Al Qaeda leader Ayman al-Zawahiri, who was on the FBI's most-wanted list, was killed by a CIA airstrike in Afghanistan over the weekend. Al-Zawahiri helped plan the Sept. 11 attacks and was Osama bin Laden's replacement as leader of the terrorist group. Bin Laden once said, 'Killing Americans is a duty for every Muslim.'

Al-Zawahiri, who was 71 years old, had been in charge of the terrorist group since President Barack Obama's Seal Team Six killed Osama bin Laden in 2011. His death is the most important and successful American operation against terrorism since President Donald Trump killed ISIS leader Abu Bakr al-Baghdadi in 2019.

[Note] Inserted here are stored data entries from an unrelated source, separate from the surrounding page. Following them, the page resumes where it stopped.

(* ===== verification/RestModel.v ===== *)
(** * The REST model of the management API

    The structs of the generated package [rest_model] that the client reads and
    writes, with the fields it uses ([option] where the field is a pointer), and
    the conversions of [internal/openziti/client]: [*FromEnvelope], [to*Create],
    [to*Update]. *)

From S2P Require Import Prelude GoSlices GoStrings Errors ZitiTypes.

(** ** Details, as the API answers them *)

Record IdentityDetail := {
  RestIdentID : option string;
  RestIdentName : option string;
  RestIdentType : option string;
  RestIdentRoleAttributes : option strs;
  RestIdentExternalID : option string;
}.

Record ServiceDetail := {
  RestServiceID : option string;
  RestServiceName : option string;
  RestServiceRoleAttributes : option strs;
  RestServiceConfigs : strs;
}.

(** [Data] is [None] unless it is an object. *)
Record ConfigDetail := {
  RestConfigID : option string;
  RestConfigName : option string;
  RestConfigTypeName : option string;
  RestConfigData : option (gmap string payloadValue);
}.

Record ServicePolicyDetail := {
  RestPolicyID : option string;
  RestPolicyName : option string;
  RestPolicyType : option string;
  RestPolicySemantic : option string;
  RestPolicyIdentityRoles : strs;
  RestPolicyServiceRoles : strs;
}.

Record ServiceEdgeRouterPolicyDetail := {
  RestSerpID : option string;
  RestSerpName : option string;
  RestSerpSemantic : option string;
  RestSerpEdgeRouterRoles : strs;
  RestSerpServiceRoles : strs;
}.

Record EdgeRouterDetail := { RestRouterID : option string; RestRouterName : option string }.
Record ConfigTypeDetail := { RestConfigTypeID : option string; RestConfigTypeDetailName : option string }.
Record EnrollmentDetail := { RestEnrollmentMethod : option string; RestEnrollmentJWT : string }.

(** An envelope around one detail: a pointer to a struct with a pointer. *)
Abbreviation envelope A := (option (option A)).

(** A list envelope: [Data] may be nil, and so may its items. *)
Abbreviation listing A := (option (option (list (option A)))).

(** The ID of a created object. *)
Abbreviation CreateEnvelope := (envelope string).

(** ** Bodies, as the client sends them *)

Record IdentityCreate := {
  NewIdentityName : string;
  NewIdentityType : string;
  NewIdentityIsAdmin : bool;
  NewIdentityRoleAttributes : strs;
  NewIdentityOtt : bool;
}.

Record IdentityUpdate := {
  UpdIdentityName : string;
  UpdIdentityType : string;
  UpdIdentityIsAdmin : bool;
  UpdIdentityRoleAttributes : strs;
}.

Record ServiceCreate := {
  NewServiceName : string;
  NewServiceEncryptionRequired : bool;
  NewServiceRoleAttributes : strs;
  NewServiceConfigs : strs;
}.

Record ServiceUpdate := {
  UpdServiceName : string;
  UpdServiceRoleAttributes : strs;
  UpdServiceConfigs : strs;
}.

Record ConfigCreate := {
  NewConfigName : string;
  NewConfigTypeID : string;
  NewConfigData : gmap string payloadValue;
}.

Record ConfigUpdate := { UpdConfigName : string; UpdConfigData : gmap string payloadValue }.

(** [ServicePolicyCreate] and [ServicePolicyUpdate] have the same fields, and so
    have the two bodies of a service edge router policy. *)
Record ServicePolicyBody := {
  BodyPolicyName : string;
  BodyPolicyType : string;
  BodyPolicySemantic : string;
  BodyPolicyIdentityRoles : strs;
  BodyPolicyServiceRoles : strs;
  BodyPolicyPostureCheckRoles : strs;
}.

Record SerpBody := {
  BodySerpName : string;
  BodySerpSemantic : string;
  BodySerpEdgeRouterRoles : strs;
  BodySerpServiceRoles : strs;
}.

Record EnrollmentCreate := {
  NewEnrollmentIdentityID : string;
  NewEnrollmentMethod : string;
  NewEnrollmentExpiresAt : Z;
}.

(** ** From the API *)

(** [identityFromEnvelope] *)
Definition identityFromEnvelope (e : envelope IdentityDetail) : result Identity :=
  match e with
  | Some (Some detail) =>
      match RestIdentID detail, RestIdentName detail, RestIdentType detail with
      | Some id, Some name, Some type =>
          if bool_decide (TrimSpace id = "") || bool_decide (TrimSpace name = "") ||
             bool_decide (TrimSpace type = "")
          then inl (ErrorString "identity detail response has missing required fields")
          else inr {| IdentID := id; IdentName := name; IdentType := type;
                      IdentRoleAttributes := default [] (RestIdentRoleAttributes detail);
                      IdentCreateOTT := false;
                      IdentExternalID := default "" (RestIdentExternalID detail) |}
      | _, _, _ => inl (ErrorString "identity detail response has missing required fields")
      end
  | _ => inl (ErrorString "identity detail response has no data")
  end.

(** [serviceFromEnvelope] *)
Definition serviceFromEnvelope (e : envelope ServiceDetail) : option Service :=
  match e with
  | Some (Some detail) =>
      match RestServiceID detail, RestServiceName detail with
      | Some id, Some name =>
          Some {| ServiceID := id; ServiceName := name;
                  ServiceRoleAttributes := default [] (RestServiceRoleAttributes detail);
                  ServiceConfigIDs := RestServiceConfigs detail |}
      | _, _ => None
      end
  | _ => None
  end.

(** [configFromEnvelope] *)
Definition configFromEnvelope (e : envelope ConfigDetail) : option ServiceConfig :=
  match e with
  | Some (Some detail) =>
      match RestConfigID detail, RestConfigName detail, RestConfigTypeName detail with
      | Some id, Some name, Some type =>
          if bool_decide (TrimSpace type = "") then None
          else Some {| ConfigID := id; ConfigName := name; ConfigType := type;
                       ConfigPayload := default ∅ (RestConfigData detail) |}
      | _, _, _ => None
      end
  | _ => None
  end.

(** [accessPolicyFromEnvelope] *)
Definition accessPolicyFromEnvelope (e : envelope ServicePolicyDetail) : option AccessPolicy :=
  match e with
  | Some (Some detail) =>
      match RestPolicyID detail, RestPolicyName detail, RestPolicyType detail,
            RestPolicySemantic detail with
      | Some id, Some name, Some type, Some semantic =>
          Some {| PolicyID := id; PolicyName := name; PolicyType := type;
                  PolicyIdentityRoles := RestPolicyIdentityRoles detail;
                  PolicyServiceRoles := RestPolicyServiceRoles detail;
                  PolicyIdentityRolesRaw := RestPolicyIdentityRoles detail;
                  PolicyServiceRolesRaw := RestPolicyServiceRoles detail;
                  PolicySemantic := semantic |}
      | _, _, _, _ => None
      end
  | _ => None
  end.

(** [serviceEdgeRouterPolicyFromDetail] *)
Definition serviceEdgeRouterPolicyFromDetail (d : option ServiceEdgeRouterPolicyDetail)
    : option ServiceEdgeRouterPolicy :=
  match d with
  | Some detail =>
      match RestSerpID detail, RestSerpName detail, RestSerpSemantic detail with
      | Some id, Some name, Some semantic =>
          Some {| SerpID := TrimSpace id; SerpName := TrimSpace name;
                  SerpEdgeRouterRoles := RestSerpEdgeRouterRoles detail;
                  SerpServiceRoles := RestSerpServiceRoles detail; SerpSemantic := semantic |}
      | _, _, _ => None
      end
  | None => None
  end.

(** [serviceEdgeRouterPolicyFromEnvelope] *)
Definition serviceEdgeRouterPolicyFromEnvelope (e : envelope ServiceEdgeRouterPolicyDetail)
    : option ServiceEdgeRouterPolicy :=
  match e with Some data => serviceEdgeRouterPolicyFromDetail data | None => None end.

(** [edgeRouterFromDetail] *)
Definition edgeRouterFromDetail (d : option EdgeRouterDetail) : option EdgeRouter :=
  match d with
  | Some detail =>
      match RestRouterID detail, RestRouterName detail with
      | Some id, Some name =>
          if bool_decide (TrimSpace name = "") then None
          else Some {| EdgeRouterID := TrimSpace id; EdgeRouterName := TrimSpace name |}
      | _, _ => None
      end
  | None => None
  end.

(** [extractCreatedID] *)
Definition extractCreatedID (e : CreateEnvelope) : result string :=
  match e with
  | Some (Some id) =>
      if bool_decide (TrimSpace id = "")
      then inl (ErrorString "create response did not include an object id")
      else inr (TrimSpace id)
  | _ => inl (ErrorString "create response did not include an object id")
  end.

Definition EnrollmentCreateMethodOtt : string := "ott".

(** [enrollmentJWTFromList] *)
Definition enrollmentJWTFromList `{UnicodeTables} (e : option (list (option EnrollmentDetail))) : string :=
  match e with
  | None => ""
  | Some items =>
      default "" (head (omap (λ item,
        match item with
        | Some {| RestEnrollmentMethod := Some method; RestEnrollmentJWT := jwt |} =>
            if EqualFold (TrimSpace method) EnrollmentCreateMethodOtt &&
               negb (bool_decide (TrimSpace jwt = ""))
            then Some (TrimSpace jwt) else None
        | _ => None
        end) items))
  end.

(** ** To the API *)

(** [toIdentityCreate] and [toIdentityUpdate] *)
Definition toIdentityCreate (i : Identity) : IdentityCreate :=
  {| NewIdentityName := IdentName i; NewIdentityType := IdentType i; NewIdentityIsAdmin := false;
     NewIdentityRoleAttributes := IdentRoleAttributes i; NewIdentityOtt := IdentCreateOTT i |}.
Definition toIdentityUpdate (i : Identity) : IdentityUpdate :=
  {| UpdIdentityName := IdentName i; UpdIdentityType := IdentType i; UpdIdentityIsAdmin := false;
     UpdIdentityRoleAttributes := IdentRoleAttributes i |}.

(** [toServiceCreate] and [toServiceUpdate] *)
Definition toServiceCreate (s : Service) : ServiceCreate :=
  {| NewServiceName := ServiceName s; NewServiceEncryptionRequired := true;
     NewServiceRoleAttributes := ServiceRoleAttributes s; NewServiceConfigs := ServiceConfigIDs s |}.
Definition toServiceUpdate (s : Service) : ServiceUpdate :=
  {| UpdServiceName := ServiceName s; UpdServiceRoleAttributes := ServiceRoleAttributes s;
     UpdServiceConfigs := ServiceConfigIDs s |}.

(** [clonePayload]: the copy of each value by its type. *)
Definition clonePayload (payload : gmap string payloadValue) : gmap string payloadValue :=
  (λ value, match value with
            | PStrings l => PStrings ([] ++ l)
            | PPortRanges items => PPortRanges (foldl (λ acc item, acc ++ [item]) [] items)
            | v => v
            end) <$> payload.

(** [toConfigCreate] and [toConfigUpdate] *)
Definition toConfigCreate (c : ServiceConfig) (configTypeID : string) : ConfigCreate :=
  {| NewConfigName := ConfigName c; NewConfigTypeID := configTypeID;
     NewConfigData := clonePayload (ConfigPayload c) |}.
Definition toConfigUpdate (c : ServiceConfig) : ConfigUpdate :=
  {| UpdConfigName := ConfigName c; UpdConfigData := clonePayload (ConfigPayload c) |}.

(** [toAccessPolicyCreate] and [toAccessPolicyUpdate]: the raw roles are sent. *)
Definition toAccessPolicyCreate (p : AccessPolicy) : ServicePolicyBody :=
  {| BodyPolicyName := PolicyName p; BodyPolicyType := PolicyType p;
     BodyPolicySemantic := PolicySemantic p; BodyPolicyIdentityRoles := PolicyIdentityRolesRaw p;
     BodyPolicyServiceRoles := PolicyServiceRolesRaw p; BodyPolicyPostureCheckRoles := [] |}.
Definition toAccessPolicyUpdate (p : AccessPolicy) : ServicePolicyBody :=
  {| BodyPolicyName := PolicyName p; BodyPolicyType := PolicyType p;
     BodyPolicySemantic := PolicySemantic p; BodyPolicyIdentityRoles := PolicyIdentityRolesRaw p;
     BodyPolicyServiceRoles := PolicyServiceRolesRaw p; BodyPolicyPostureCheckRoles := [] |}.

(** [toServiceEdgeRouterPolicyCreate] and [toServiceEdgeRouterPolicyUpdate] *)
Definition toServiceEdgeRouterPolicyCreate (p : ServiceEdgeRouterPolicy) : SerpBody :=
  {| BodySerpName := SerpName p; BodySerpSemantic := SerpSemantic p;
     BodySerpEdgeRouterRoles := SerpEdgeRouterRoles p; BodySerpServiceRoles := SerpServiceRoles p |}.
Definition toServiceEdgeRouterPolicyUpdate (p : ServiceEdgeRouterPolicy) : SerpBody :=
  {| BodySerpName := SerpName p; BodySerpSemantic := SerpSemantic p;
     BodySerpEdgeRouterRoles := SerpEdgeRouterRoles p; BodySerpServiceRoles := SerpServiceRoles p |}.

(** ** Lemmas *)

(** The copy of a payload has the same values. *)
Lemma clonePayload_id payload : clonePayload payload = payload.
Proof.
  unfold clonePayload. apply map_eq. intros key. rewrite lookup_fmap.
  destruct (payload !! key) as [[l|items|s|n|j]|]; cbn; try done. do 2 f_equal.
  assert (∀ l, foldl (λ acc item, acc ++ [item]) l items = l ++ items) as H; [|apply H].
  induction items as [|item items IH]; intros l; cbn; [by rewrite app_nil_r|].
  by rewrite IH, <-app_assoc.
Qed.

The Washington Post said that al-Zawahiri was born in Egypt to a family in the upper middle class. He was trained as a doctor and first became interested in terrorism when he was a teenager growing up outside of Cairo.

At the age of 15, he and some friends started an underground group called Jamaat al-Jihad, or the Jihad Group. Their goal was to overthrow Egypt's government and replace it with an Islamic theocracy.

al-Zawahiri
Qaeda leader Ayman al-Zawahiri was killed by a CIA airstrike in Afghanistan.
AP/Mazhar Ali Kha
Osama bin Laden (L) sits with his adviser Ayman al-Zawahiri,
Al-Zawahiri helped plan the Sept. 11th terror attacks and was Osama bin Laden’s successor.
Reuters/Hamid Mir

In the 1980s, the group came up with a number of plans to kill Egyptian leaders. In October 1981, Egyptian President Anwar Sadat was killed, and the group is thought to have been involved.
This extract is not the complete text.